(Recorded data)
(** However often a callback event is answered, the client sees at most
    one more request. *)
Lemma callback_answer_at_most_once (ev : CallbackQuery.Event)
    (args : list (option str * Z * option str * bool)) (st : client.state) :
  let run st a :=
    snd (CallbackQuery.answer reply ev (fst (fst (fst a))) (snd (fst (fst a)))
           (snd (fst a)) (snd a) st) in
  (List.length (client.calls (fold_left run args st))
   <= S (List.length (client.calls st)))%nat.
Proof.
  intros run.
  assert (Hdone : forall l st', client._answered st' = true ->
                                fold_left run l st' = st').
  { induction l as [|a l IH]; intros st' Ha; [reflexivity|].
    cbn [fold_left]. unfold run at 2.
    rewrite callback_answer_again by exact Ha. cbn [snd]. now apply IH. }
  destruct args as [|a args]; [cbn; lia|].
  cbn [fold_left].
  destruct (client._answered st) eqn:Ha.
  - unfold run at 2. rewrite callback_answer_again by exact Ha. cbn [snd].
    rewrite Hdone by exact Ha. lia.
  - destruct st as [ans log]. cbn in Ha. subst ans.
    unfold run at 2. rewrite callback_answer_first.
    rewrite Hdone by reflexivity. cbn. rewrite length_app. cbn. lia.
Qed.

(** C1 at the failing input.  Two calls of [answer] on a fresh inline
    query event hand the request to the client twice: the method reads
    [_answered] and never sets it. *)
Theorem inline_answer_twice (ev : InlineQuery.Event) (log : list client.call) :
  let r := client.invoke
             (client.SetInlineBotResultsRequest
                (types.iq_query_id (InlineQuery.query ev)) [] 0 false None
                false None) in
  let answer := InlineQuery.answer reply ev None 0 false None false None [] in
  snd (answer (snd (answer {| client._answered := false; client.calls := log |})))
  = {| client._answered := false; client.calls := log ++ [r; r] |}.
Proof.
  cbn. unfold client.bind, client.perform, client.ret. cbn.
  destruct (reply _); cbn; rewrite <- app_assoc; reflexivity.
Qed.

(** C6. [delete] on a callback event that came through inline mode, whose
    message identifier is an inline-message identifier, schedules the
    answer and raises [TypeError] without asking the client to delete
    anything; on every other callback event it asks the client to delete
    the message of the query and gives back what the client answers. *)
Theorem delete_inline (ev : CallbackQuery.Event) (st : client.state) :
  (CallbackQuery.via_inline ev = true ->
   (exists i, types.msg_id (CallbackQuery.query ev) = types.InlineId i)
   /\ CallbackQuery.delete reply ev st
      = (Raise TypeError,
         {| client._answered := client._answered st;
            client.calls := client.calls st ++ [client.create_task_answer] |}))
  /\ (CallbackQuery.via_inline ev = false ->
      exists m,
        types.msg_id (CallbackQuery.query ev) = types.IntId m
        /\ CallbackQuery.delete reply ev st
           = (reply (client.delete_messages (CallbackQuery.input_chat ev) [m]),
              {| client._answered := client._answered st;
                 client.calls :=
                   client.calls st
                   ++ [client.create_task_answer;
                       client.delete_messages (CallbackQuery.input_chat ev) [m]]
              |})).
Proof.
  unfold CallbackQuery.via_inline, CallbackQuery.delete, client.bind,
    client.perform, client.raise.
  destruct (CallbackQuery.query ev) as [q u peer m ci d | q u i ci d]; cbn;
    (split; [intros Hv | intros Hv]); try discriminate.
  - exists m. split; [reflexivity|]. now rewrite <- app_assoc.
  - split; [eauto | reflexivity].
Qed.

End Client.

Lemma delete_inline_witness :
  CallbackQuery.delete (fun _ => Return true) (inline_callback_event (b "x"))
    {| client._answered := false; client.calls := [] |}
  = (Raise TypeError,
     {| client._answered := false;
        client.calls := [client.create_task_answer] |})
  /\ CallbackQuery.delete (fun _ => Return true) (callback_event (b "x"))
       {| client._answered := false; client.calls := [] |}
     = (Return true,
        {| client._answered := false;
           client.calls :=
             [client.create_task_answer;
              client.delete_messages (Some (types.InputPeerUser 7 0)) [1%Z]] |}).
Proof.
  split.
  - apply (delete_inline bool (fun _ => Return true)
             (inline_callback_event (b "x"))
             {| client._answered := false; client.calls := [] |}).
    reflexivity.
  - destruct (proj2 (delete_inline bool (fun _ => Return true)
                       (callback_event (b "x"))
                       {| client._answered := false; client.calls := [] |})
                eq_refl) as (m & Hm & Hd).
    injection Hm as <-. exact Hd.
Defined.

• [Exercise goal]
The entries must all be transcribed exactly.

• [Solved exercise]
(** However often a callback event is answered, the client sees at most
    one more request. *)
Lemma callback_answer_at_most_once (ev : CallbackQuery.Event)
    (args : list (option str * Z * option str * bool)) (st : client.state) :
  let run st a :=
    snd (CallbackQuery.answer reply ev (fst (fst (fst a))) (snd (fst (fst a)))
           (snd (fst a)) (snd a) st) in
  (List.length (client.calls (fold_left run args st))
   <= S (List.length (client.calls st)))%nat.
Proof.
  intros run.
  assert (Hdone : forall l st', client._answered st' = true ->
                                fold_left run l st' = st').
  { induction l as [|a l IH]; intros st' Ha; [reflexivity|].
    cbn [fold_left]. unfold run at 2.
    rewrite callback_answer_again by exact Ha. cbn [snd]. now apply IH. }
  destruct args as [|a args]; [cbn; lia|].
  cbn [fold_left].
  destruct (client._answered st) eqn:Ha.
  - unfold run at 2. rewrite callback_answer_again by exact Ha. cbn [snd].
    rewrite Hdone by exact Ha. lia.
  - destruct st as [ans log]. cbn in Ha. subst ans.
    unfold run at 2. rewrite callback_answer_first.
    rewrite Hdone by reflexivity. cbn. rewrite length_app. cbn. lia.
Qed.

(** C1 at the failing input.  Two calls of [answer] on a fresh inline
    query event hand the request to the client twice: the method reads
    [_answered] and never sets it. *)
Theorem inline_answer_twice (ev : InlineQuery.Event) (log : list client.call) :
  let r := client.invoke
             (client.SetInlineBotResultsRequest
                (types.iq_query_id (InlineQuery.query ev)) [] 0 false None
                false None) in
  let answer := InlineQuery.answer reply ev None 0 false None false None [] in
  snd (answer (snd (answer {| client._answered := false; client.calls := log |})))
  = {| client._answered := false; client.calls := log ++ [r; r] |}.
Proof.
  cbn. unfold client.bind, client.perform, client.ret. cbn.
  destruct (reply _); cbn; rewrite <- app_assoc; reflexivity.
Qed.

(** C6. [delete] on a callback event that came through inline mode, whose
    message identifier is an inline-message identifier, schedules the
    answer and raises [TypeError] without asking the client to delete
    anything; on every other callback event it asks the client to delete
    the message of the query and gives back what the client answers. *)
Theorem delete_inline (ev : CallbackQuery.Event) (st : client.state) :
  (CallbackQuery.via_inline ev = true ->
   (exists i, types.msg_id (CallbackQuery.query ev) = types.InlineId i)
   /\ CallbackQuery.delete reply ev st
      = (Raise TypeError,
         {| client._answered := client._answered st;
            client.calls := client.calls st ++ [client.create_task_answer] |}))
  /\ (CallbackQuery.via_inline ev = false ->
      exists m,
        types.msg_id (CallbackQuery.query ev) = types.IntId m
        /\ CallbackQuery.delete reply ev st
           = (reply (client.delete_messages (CallbackQuery.input_chat ev) [m]),
              {| client._answered := client._answered st;
                 client.calls :=
                   client.calls st
                   ++ [client.create_task_answer;
                       client.delete_messages (CallbackQuery.input_chat ev) [m]]
              |})).
Proof.
  unfold CallbackQuery.via_inline, CallbackQuery.delete, client.bind,
    client.perform, client.raise.
  destruct (CallbackQuery.query ev) as [q u peer m ci d | q u i ci d]; cbn;
    (split; [intros Hv | intros Hv]); try discriminate.
  - exists m. split; [reflexivity|]. now rewrite <- app_assoc.
  - split; [eauto | reflexivity].
Qed.

End Client.

Lemma delete_inline_witness :
  CallbackQuery.delete (fun _ => Return true) (inline_callback_event (b "x"))
    {| client._answered := false; client.calls := [] |}
  = (Raise TypeError,
     {| client._answered := false;
        client.calls := [client.create_task_answer] |})
  /\ CallbackQuery.delete (fun _ => Return true) (callback_event (b "x"))
       {| client._answered := false; client.calls := [] |}
     = (Return true,
        {| client._answered := false;
           client.calls :=
             [client.create_task_answer;
              client.delete_messages (Some (types.InputPeerUser 7 0)) [1%Z]] |}).
Proof.
  split.
  - apply (delete_inline bool (fun _ => Return true)
             (inline_callback_event (b "x"))
             {| client._answered := false; client.calls := [] |}).
    reflexivity.
  - destruct (proj2 (delete_inline bool (fun _ => Return true)
                       (callback_event (b "x"))
                       {| client._answered := false; client.calls := [] |})
                eq_refl) as (m & Hm & Hd).
    injection Hm as <-. exact Hd.
Defined.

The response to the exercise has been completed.